Она передала мне ребенка. Я выбрал из своих лекарств снадобье и потер им язык младенца… От этого снадобья язык немеет на некоторое время. Я завернул ребенка в узел с лекарствами и снова обмотал циновкой.

Вокруг шеи мертвого ребенка я завязал шнурок, которым будто бы задушил его, и завернул в другую циновку.

Только теперь я обратился к Балеке.

— Послушай, женщина, и ты, Мать небес! Я исполнил ваше желание. Но знайте, что это может стоить жизни многим людям. Будьте безмолвны, как могила, которая широко может разверзнуться перед вами обеими!

Я ушел, унося в правой руке циновку с завернутым в нее мертвым ребенком. Узел с лекарствами и живым ребенком я привязал к плечам.

Проходя мимо стражи, я молча развернул перед ними циновку.

— Ладно! — сказали они, пропуская меня.

Но тут начались неудачи. Как только я вышел за ворота, меня встретили три посланных от царя.

— Царь зовет тебя в Интункуму!

Так называется жилище царя, отец мой.

— Хорошо, — ответил я, — сейчас приду, но сперва забегу к себе взглянуть на Макрофу. Вот то, что нужно царю! — я показал им мертвого ребенка. — Отнесите ему!

— Царь не давал нам такого приказания, Мопо! — отвечали они. — Он приказал, чтобы ты сию минуту явился к нему!

Кровь застыла в моих жилах. У царя много ушей. Неужели он уже знает? И как явиться к нему с живым ребенком за спиной? Но всякое колебание послужит моей погибели так же, как страх или смущение.

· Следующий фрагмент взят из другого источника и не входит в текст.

Lemma strongly_sorted_NoDup (l : list account) :
  StronglySorted name_lt l -> NoDup (map name l).
Proof.
  induction 1 as [| a l Hs IH Hall]; cbn; constructor; [| exact IH].
  intros Hin. apply in_map_iff in Hin. destruct Hin as [b [Hb Hinb]].
  rewrite Forall_forall in Hall. specialize (Hall b Hinb).
  unfold name_lt in Hall. rewrite Hb in Hall.
  exact (str_lt_irrefl _ Hall).
Qed.

(** X2.  [_load_accounts] returns exactly the accounts whose four
    credentials are set and not empty in the environment: an account is in
    the list if and only if [MELI_<name>_APP_ID], [_SECRET_KEY],
    [_REFRESH_TOKEN] and [_USER_ID] are all set to non-empty values, and its
    fields are those values, with [ACCOUNT_<name>_EMPRESA] as empresa, or
    the name itself when that variable is not set. *)
Theorem load_accounts_membership (env : environ) (a : account) :
  In a (_load_accounts env)
  <-> exists app sec ref uid,
      getenv env (meli_key (name a) "_APP_ID") = Some app /\ app <> ""
      /\ getenv env (meli_key (name a) "_SECRET_KEY") = Some sec /\ sec <> ""
      /\ getenv env (meli_key (name a) "_REFRESH_TOKEN") = Some ref
      /\ ref <> ""
      /\ getenv env (meli_key (name a) "_USER_ID") = Some uid /\ uid <> ""
      /\ a = Account (name a)
                     (match getenv env (empresa_key (name a)) with
                      | Some e => e
                      | None => name a
                      end)
                     app sec (VStr ref) uid.
Proof.
  unfold _load_accounts. rewrite collect_In. split.
  - intros [n [_ Hn]].
    pose proof (account_of_name _ _ _ Hn) as Hname. subst n.
    apply account_of_Some. exact Hn.
  - intros H. exists (name a). split.
    + apply sorted_set_In. apply discover_In.
      exists (meli_key (name a) "_APP_ID").
      destruct H as [app [sec [ref [uid [E1 _]]]]].
      split; [eapply getenv_In; exact E1 |].
      apply meli_key_discovered.
    + apply account_of_Some. exact H.
Qed.

(** X3.  The accounts [_load_accounts] returns are in strictly increasing
    order of name, so no name occurs twice. *)
Theorem load_accounts_sorted (env : environ) :
  StronglySorted name_lt (_load_accounts env)
  /\ NoDup (map name (_load_accounts env)).
Proof.
  assert (Hs : StronglySorted name_lt (_load_accounts env)).
  { unfold _load_accounts. apply collect_sorted. apply sorted_set_Sorted. }
  split; [exact Hs | apply strongly_sorted_NoDup; exact Hs].
Qed.


(** *** The aggregator's accumulators *)

Lemma process_order_counts acc order acc' :
  process_order acc order = Ok acc' ->
  (order_count acc' = order_count acc + 1
   /\ fraud_count acc' = fraud_count acc)
  \/ (order_count acc' = order_count acc
      /\ fraud_count acc' = fraud_count acc + 1
      /\ total_valor acc' = total_valor acc).
Proof.
  unfold process_order.
  destruct (get order "tags" VNone) as [tags | e]; [| discriminate].
  cbn [Py.bind].
  destruct (contains fraud_marker (py_or tags (VList []))) as [[|] | e];
    cbn [Py.bind]; [| | discriminate].
  - intros H. inversion H; subst. right. repeat split.
  - destruct (get order "paid_amount" (VInt 0)) as [paid | e]; [| discriminate].
    cbn [Py.bind].
    destruct (if truthy paid then Ok paid
              else get order "total_amount" (VInt 0)) as [amount | e];
      [| discriminate].
    cbn [Py.bind].
    destruct (float_add (total_valor acc) amount) as [t | e]; [| discriminate].
    cbn [Py.bind]. intros H. inversion H; subst. left. split; reflexivity.
Qed.
Lemma lookup_insert (k k' v : string) (m : Map) :
  lookup k (insert k' v m) = if String.eqb k' k then Some v else lookup k m.
Proof.
  unfold lookup, insert. cbn [find fst snd].
  destruct (String.eqb_spec k' k) as [->|Hne]; [reflexivity|].
  induction m as [|[k1 v1] m IH]; [reflexivity|].
  cbn [filter find fst snd].
  destruct (String.eqb_spec k1 k') as [->|Hne1]; cbn [negb].
  - destruct (String.eqb_spec k' k); [congruence|exact IH].
  - cbn [find fst snd]. destruct (String.eqb_spec k1 k); [reflexivity|exact IH].
Qed.

Lemma loop_app (l1 l2 : list string) (delimiter : string) (m : Map) :
  convertStringSliceToMap_loop (l1 ++ l2) delimiter m
  = match convertStringSliceToMap_loop l1 delimiter m with
    | (m', None) => convertStringSliceToMap_loop l2 delimiter m'
    | r => r
    end.
Proof.
  revert m; induction l1 as [|e l1 IH]; intros m; [reflexivity|].
  cbn [app convertStringSliceToMap_loop].
  destruct (Z.of_nat _ <? 2)%Z; [reflexivity|apply IH].
Qed.

Lemma loop_succeeds (strSlice : list string) (delimiter : string) :
  delimiter <> "" ->
  forall m,
    snd (convertStringSliceToMap_loop strSlice delimiter m) = None
    <-> Forall (occurs delimiter) strSlice.
Proof.
  intros Hd. induction strSlice as [|e l IH]; intros m;
    cbn [convertStringSliceToMap_loop].
  - split; [constructor|reflexivity].
  - rewrite Forall_cons_iff.
    pose proof (stringsSpec.Split_one_part e delimiter Hd) as Hone.
    destruct (Z.of_nat _ <? 2)%Z.
    + cbn [snd]. split; [discriminate|].
      intros [He _]. exfalso. apply (proj1 Hone); [reflexivity|exact He].
    + rewrite IH. split; [|tauto]. intros Hl. split; [|exact Hl].
      destruct (stringsSpec.cut_occurs_dec e delimiter) as [Ho|Hno]; [exact Ho|].
      apply Hone in Hno. discriminate Hno.
Qed.

(** With a delimiter that is not empty, the conversion succeeds exactly
    when every string of the slice contains the delimiter; otherwise the
    error names the first string that does not, and the map that comes
    with it is the one built from the strings before. *)
Theorem conversion_fails_at_first_string_without_delimiter
    (strSlice : list string) (delimiter : string) :
  delimiter <> "" ->
  (snd (convertStringSliceToMap strSlice delimiter) = None
   <-> Forall (occurs delimiter) strSlice)
  /\ forall pre bad post,
       strSlice = pre ++ bad :: post ->
       Forall (occurs delimiter) pre ->
       ~ occurs delimiter bad ->
       convertStringSliceToMap strSlice delimiter
       = (fst (convertStringSliceToMap pre delimiter),
          Some (InvalidSysctlValue bad)).
Proof.
  intros Hd. unfold convertStringSliceToMap. split.
  - apply loop_succeeds. exact Hd.
  - intros pre bad post -> Hpre Hbad. rewrite loop_app.
    apply (loop_succeeds pre delimiter Hd []) in Hpre.
    destruct (convertStringSliceToMap_loop pre delimiter []) as [m' [e|]];
      [discriminate Hpre|].
    cbn [fst convertStringSliceToMap_loop].
    apply (stringsSpec.Split_one_part bad delimiter Hd) in Hbad.
    rewrite Hbad. reflexivity.
Qed.

Lemma conversion_fails_at_first_string_without_delimiter_witness :
  "=" <> ""
  /\ convertStringSliceToMap ["net.core=1"; "kernel.shmmax"; "a=b"] "="
     = ([("net.core", "1")], Some (InvalidSysctlValue "kernel.shmmax")).
Proof.
  split; [discriminate|].
  refine (proj2 (conversion_fails_at_first_string_without_delimiter
                   ["net.core=1"; "kernel.shmmax"; "a=b"] "=" _)
            ["net.core=1"] "kernel.shmmax" ["a=b"] eq_refl _ _).
  - discriminate.
  - repeat constructor. exists "net.core", "1". reflexivity.
  - intros Ho. apply stringsSpec.hasByte_occurs in Ho. discriminate Ho.
Defined.

(** The join of a key and a value with a one-byte delimiter. *)
Lemma loop_round_trip (c : ascii) (kvs : list (string * string)) :
  Forall (fun p => hasByte c (fst p) = false /\ hasByte c (snd p) = false)
    kvs ->
  forall m,
    exists m',
      convertStringSliceToMap_loop
        (map (fun p => (fst p ++ String c (snd p))%string) kvs)
        (String c "") m = (m', None)
      /\ forall k, lookup k m'
                   = match lastBinding k kvs with
                     | Some v => Some v
                     | None => lookup k m
                     end.
Proof.
  induction 1 as [|[k0 v0] kvs [Hk Hv] _ IH]; intros m.
  - exists m. split; [reflexivity|]. intros k. reflexivity.
  - cbn [map convertStringSliceToMap_loop fst snd] in *.
    rewrite (stringsSpec.Split_pair c k0 v0 Hk Hv).
    cbn [List.length Z.of_nat nth].
    destruct (IH (insert k0 v0 m)) as (m' & Hrun & Hlook).
    exists m'. split; [exact Hrun|].
    intros k. rewrite Hlook, lookup_insert. cbn [lastBinding].
    destruct (lastBinding k kvs); [reflexivity|].
    destruct (String.eqb k0 k); reflexivity.
Qed.

(** Round trip: when keys and values do not contain the delimiter byte,
    converting the strings "key<delimiter>value" succeeds, and looking a
    key up in the map gives the value of the last string with that key
    (nothing when there is none). *)
Theorem conversion_round_trip (c : ascii) (kvs : list (string * string)) :
  Forall (fun p => hasByte c (fst p) = false /\ hasByte c (snd p) = false)
    kvs ->
  snd (convertStringSliceToMap
         (map (fun p => (fst p ++ String c (snd p))%string) kvs)
         (String c "")) = None
  /\ forall k,
       lookup k (fst (convertStringSliceToMap
                        (map (fun p => (fst p ++ String c (snd p))%string) kvs)
                        (String c "")))
       = lastBinding k kvs.
Proof.
  intros H. unfold convertStringSliceToMap.
  destruct (loop_round_trip c kvs H []) as (m' & -> & Hlook).
  split; [reflexivity|]. intros k. cbn [fst].
  rewrite Hlook. destruct (lastBinding k kvs); reflexivity.
Qed.

Lemma conversion_round_trip_witness :
  Forall (fun p => hasByte "=" (fst p) = false /\ hasByte "=" (snd p) = false)
    [("a", "1"); ("b", "2"); ("a", "3")]
  /\ lookup "a" (fst (convertStringSliceToMap ["a=1"; "b=2"; "a=3"] "="))
     = Some "3".
Proof.
  split; [repeat constructor|].
  exact (proj2 (conversion_round_trip "="
                  [("a", "1"); ("b", "2"); ("a", "3")]
                  ltac:(repeat constructor)) "a").
Defined.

— Хорошо! Идем! — ответил я, и мы вместе направились к воротам Интункуму.

Надвигались сумерки. Чака сидел в маленьком дворике перед своим шалашом. Я на коленях подполз к нему, произнося обычное царское приветствие «Баете!» и, оставаясь в таком положении, ждал.

— Встань, сын Македама! — сказал царь.

— Я не могу встать, Лев зулусов! — отвечал я. — Я не могу встать, держа в руках царскую кровь, пока царь не дарует мне прощения!

— Где он? — спросил Чака.

Я указал на циновку в моих руках.

— Покажи!

Я развернул циновку. Чака взглянул на ребенка и громко рассмеялся.

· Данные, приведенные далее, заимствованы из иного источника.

(** * doc-translator: the batch translator and the format reassemblers

    A shallow embedding of [src/lib/translator.ts], of the document
    processor ([translateDocx], [translateMarkdown], [translatePlainFile],
    [translatePdfPages]), of the document parser ([parseDocument],
    [getFileType], [parseDocx], [parsePdf]) and of [downloadFile] of the
    home page, followed by the properties of the specification that are
    settled on them. The user store ([authService]), the upload check
    ([processFiles]) and the settings and the dispatch of the home page
    ([handleModelChange], the loop body of [handleProcess]) are embedded
    too, with further properties of all this code at the end.

    Conventions of the embedding.
    - A JavaScript string is a [string]: one [ascii] per code unit, so the
      model covers the strings whose code units are below 256.
    - Asynchronous code runs on one thread and every [await] is sequenced,
      so a [Promise<A>] is a computation [M A] that threads the state of the
      outside world and returns the events it produced, in order.
    - A callback is a function into [M unit]: it returns normally, may emit
      events and may change the outside world.
    - [throw] is the result [Throw message].
    - The text of a log message is kept symbolic: one constructor of
      [message] per template of the source, with the interpolated values as
      arguments. *)

From stdpp Require Import base option list strings gmap sorting.
From Stdlib Require Import ZArith Ascii.



(** ** JavaScript strings *)

Module Js.

Definition newline : ascii := "010"%char.

(** Truthiness of a string: only the empty string is falsy. *)
Definition truthy (s : string) : bool :=
  match s with
  | EmptyString => false
  | String _ _ => true
  end.

(** [a || b] on strings. *)
Definition or_else (a b : string) : string := if truthy a then a else b.

(** [a || b] where [a] may be [undefined]. *)
Definition or_default (a : option string) (b : string) : string :=
  match a with
  | Some s => or_else s b
  | None => b
  end.

(** WhiteSpace and LineTerminator code units below 256: TAB, LF, VT, FF,
    CR, SP and NBSP. *)
Definition is_white_space (c : ascii) : bool :=
  match nat_of_ascii c with
  | 9 | 10 | 11 | 12 | 13 | 32 | 160 => true
  | _ => false
  end.

Fixpoint trimStart (s : string) : string :=
  match s with
  | String c s' => if is_white_space c then trimStart s' else s
  | EmptyString => EmptyString
  end.

(** [trimEnd] keeps a character when it is not white space or when
    something is left after it. *)
Fixpoint trimEnd (s : string) : string :=
  match s with
  | EmptyString => EmptyString
  | String c s' =>
      match trimEnd s' with
      | EmptyString => if is_white_space c then EmptyString else String c EmptyString
      | rest => String c rest
      end
  end.

Definition trim (s : string) : string := trimEnd (trimStart s).

Fixpoint all_white_space (s : string) : bool :=
  match s with
  | EmptyString => true
  | String c s' => is_white_space c && all_white_space s'
  end.

(** [s.substring(0, n)]. *)
Definition substring0 (n : nat) (s : string) : string := String.substring 0 n s.

Fixpoint map_chars (f : ascii -> ascii) (s : string) : string :=
  match s with
  | EmptyString => EmptyString
  | String c s' => String (f c) (map_chars f s')
  end.

(** [s.replace(/\n/g, ' ')]. *)
Definition newlines_to_spaces (s : string) : string :=
  map_chars (fun c => if Ascii.eqb c newline then " "%char else c) s.

(** [toLowerCase] on the code units below 256: A-Z and the accented
    capitals 0xC0-0xDE (0xD7, the multiplication sign, apart). *)
Definition lower_char (c : ascii) : ascii :=
  let n := nat_of_ascii c in
  if (65 <=? n) && (n <=? 90) then ascii_of_nat (n + 32)
  else if (192 <=? n) && (n <=? 222) && negb (n =? 215) then ascii_of_nat (n + 32)
  else c.

Definition toLowerCase (s : string) : string := map_chars lower_char s.

(** [s.split(sep)] for a separator of one character: never empty. *)
Fixpoint split_char (sep : ascii) (s : string) : list string :=
  match s with
  | EmptyString => [EmptyString]
  | String c s' =>
      if Ascii.eqb c sep then EmptyString :: split_char sep s'
      else
        match split_char sep s' with
        | seg :: segs => String c seg :: segs
        | [] => [String c EmptyString]
        end
  end.

(** [a.pop()] read as a value: the last element, [undefined] on []. *)
Definition pop (l : list string) : option string := last l.

(** [s.replace(pattern, replacement)] with a string pattern: the first
    occurrence only; [s] itself when there is none. *)
Fixpoint replace_first (pattern replacement s : string) : string :=
  if String.prefix pattern s
  then replacement +:+ String.substring (String.length pattern) (String.length s) s
  else
    match s with
    | EmptyString => EmptyString
    | String c s' => String c (replace_first pattern replacement s')
    end.

(** [l.join(sep)]. *)
Fixpoint join (sep : string) (l : list string) : string :=
  match l with
  | [] => EmptyString
  | [x] => x
  | x :: rest => x +:+ sep +:+ join sep rest
  end.

(** [s.repeat(n)]. *)
Fixpoint repeat (s : string) (n : nat) : string :=
  match n with
  | O => EmptyString
  | S n' => s +:+ repeat s n'
  end.

(** [s.split(/\n\n+/)]. The split algorithm scans for the leftmost match
    of the pattern; the pattern matches a newline followed by the longest
    run of one or more newlines. [seg] is the text since the end of the
    previous match; [in_match] tells that the scan is inside the greedy
    [\n+] tail of a match. The pattern never matches the empty string, so
    the empty input gives one empty segment. *)
Fixpoint split_blank_lines_from (seg : string) (in_match : bool) (s : string)
  : list string :=
  match s with
  | EmptyString => [seg]
  | String c s' =>
      if in_match then
        if Ascii.eqb c newline then split_blank_lines_from seg true s'
        else split_blank_lines_from (String c EmptyString) false s'
      else
        match s' with
        | String c' s'' =>
            if Ascii.eqb c newline && Ascii.eqb c' newline
            then seg :: split_blank_lines_from EmptyString true s''
            else split_blank_lines_from (seg +:+ String c EmptyString) false s'
        | EmptyString => [seg +:+ String c EmptyString]
        end
  end.

Definition split_blank_lines (s : string) : list string :=
  split_blank_lines_from EmptyString false s.

(** A run of [k] newlines. *)
Fixpoint newlines (k : nat) : string :=
  match k with
  | O => EmptyString
  | S k' => String newline (newlines k')
  end.

(** The text made of the paragraph [p] and of the paragraphs of [rest],
    each after a run of newlines: [weave p [(k1, p1); (k2, p2)]] is [p],
    [k1 + 2] newlines, [p1], [k2 + 2] newlines, [p2]. *)
Fixpoint weave (p : string) (rest : list (nat * string)) : string :=
  match rest with
  | [] => p
  | (k, q) :: rest' => p +:+ newlines (k + 2) +:+ weave q rest'
  end.

(** No two newlines in a row, and no newline at the end. *)
Fixpoint no_blank_line (s : string) : bool :=
  match s with
  | EmptyString => true
  | String c s' =>
      match s' with
      | EmptyString => negb (Ascii.eqb c newline)
      | String c' _ => negb (Ascii.eqb c newline && Ascii.eqb c' newline) && no_blank_line s'
      end
  end.

(** A paragraph: not empty, no newline at either end, no two newlines in a
    row. *)
Definition paragraph (s : string) : bool :=
  match s with
  | EmptyString => false
  | String c _ => negb (Ascii.eqb c newline) && no_blank_line s
  end.

End Js.

(** ** The outside world, events and computations *)

(** A thrown [Error] carries its message. *)
Inductive result (A : Type) : Type :=
  | Ok (value : A)
  | Throw (message : string).
Arguments Ok {A} value.
Arguments Throw {A} message.

Inductive Lang : Type := zh | en | auto.

Record TranslationConfig : Type := {
  apiKey : string;
  baseUrl : option string;
  model : option string;
  targetLang : Lang
}.

Inductive Role : Type := system | user.

(** The request of one chat completion, with the settings of the client
    that sends it. *)
Record Request : Type := {
  req_apiKey : string;
  req_baseURL : string;
  req_model : string;
  req_messages : list (Role * string);
  req_stream : bool
}.

(** What the service answers to one request: the stream of chunks, each
    with the content [chunk.choices[0]?.delta?.content] it carries if any,
    and how the stream ends: normally, or with an error whose [message] is
    given (the empty string when the error has none). An error of the
    request itself is a failing stream without chunks. *)
Record Reply : Type := {
  chunks : list (option string);
  failure : option string
}.

Inductive LogType : Type := info | success | error | warning.

(** The templates of the log messages. *)
Inductive message : Type :=
  | MsgBatchStart (part total : nat) (previewText : string)
  | MsgBatchDone (part total : nat)
  | MsgBatchFailed (part total : nat) (reason : string)
  | MsgDocxStart
  | MsgDocxParsed (total : nat)
  | MsgDocxNothing
  | MsgDocxTranslated
  | MsgDocxDone
  | MsgMarkdownStart
  | MsgMarkdownParsed (paragraphs : nat)
  | MsgMarkdownDone
  | MsgPlainStart
  | MsgPdfStart (pages : nat)
  | MsgPdfTranslated.

(** The texts that come before the error on the console. *)
Inductive console_label : Type :=
  | TranslationError
  | FailedChunk (i : nat).

(** What a run does that can be seen from outside. [RemoteCall] and
    [ConsoleError] are produced by the code itself; the others are what the
    recording callbacks below leave when they are called. *)
Inductive Event : Type :=
  | RemoteCall (request : Request)
  | ConsoleError (label : console_label) (reason : string)
  | Partial (text : string)
  | Log (msg : message) (type : LogType) (duration : option Z)
  | BatchProgress (completed total : nat)
  | Percent (percent : Z).

(** The translation service and the clock. [Oracle] is the state of the
    outside world; [create] sends a request and receives the whole answer;
    [date_now] is [Date.now()]. *)
Class Service : Type := {
  Oracle : Type;
  create : Request -> Oracle -> Reply * Oracle;
  date_now : Oracle -> Z * Oracle
}.

Section Computations.

Context `{Service}.

Definition M (A : Type) : Type := Oracle -> A * list Event * Oracle.

Definition ret {A} (a : A) : M A := fun o => (a, [], o).

Definition bind {A B} (m : M A) (f : A -> M B) : M B :=
  fun o =>
    let '(a, t1, o1) := m o in
    let '(b, t2, o2) := f a o1 in
    (b, t1 ++ t2, o2).

Definition emit (e : Event) : M unit := fun o => (tt, [e], o).

(** [f?.(x)]: the call of a callback that may be absent. *)
Definition call_opt {A} (f : option (A -> M unit)) (x : A) : M unit :=
  match f with
  | Some g => g x
  | None => ret tt
  end.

— Он мог быть царем! — сказал он, приказав одному из своих приближенных унести труп.

— Мопо, ты умертвил того, кто мог бы царствовать. Тебе не страшно, Мопо?

— Но царь… — ответил я, — ребенок умерщвлен по приказанию того, кто сам царь!

— Сядь-ка, потолкуем. Завтра ты можешь выбрать в награду пять быков из царского стада!

— Царь добр, он видит, что пояс мой туго стянут, он хочет утолить мой голод. Позволишь ли мне царь удалиться? Моя жена Макрофа рожает, и я хотел бы навестить ее!

— Нет, посиди немного. Что делает Балека, моя сестра и твоя?

— Все благополучно! — ответил я.

— Не плакала ли она, когда ты взял у нее ребенка?

— Нет, не плакала. Она сказала: воля моего властелина пусть будет моей волей!

— Хорошо. Если бы она заплакала, то тоже умерла бы. Кто же был при ней?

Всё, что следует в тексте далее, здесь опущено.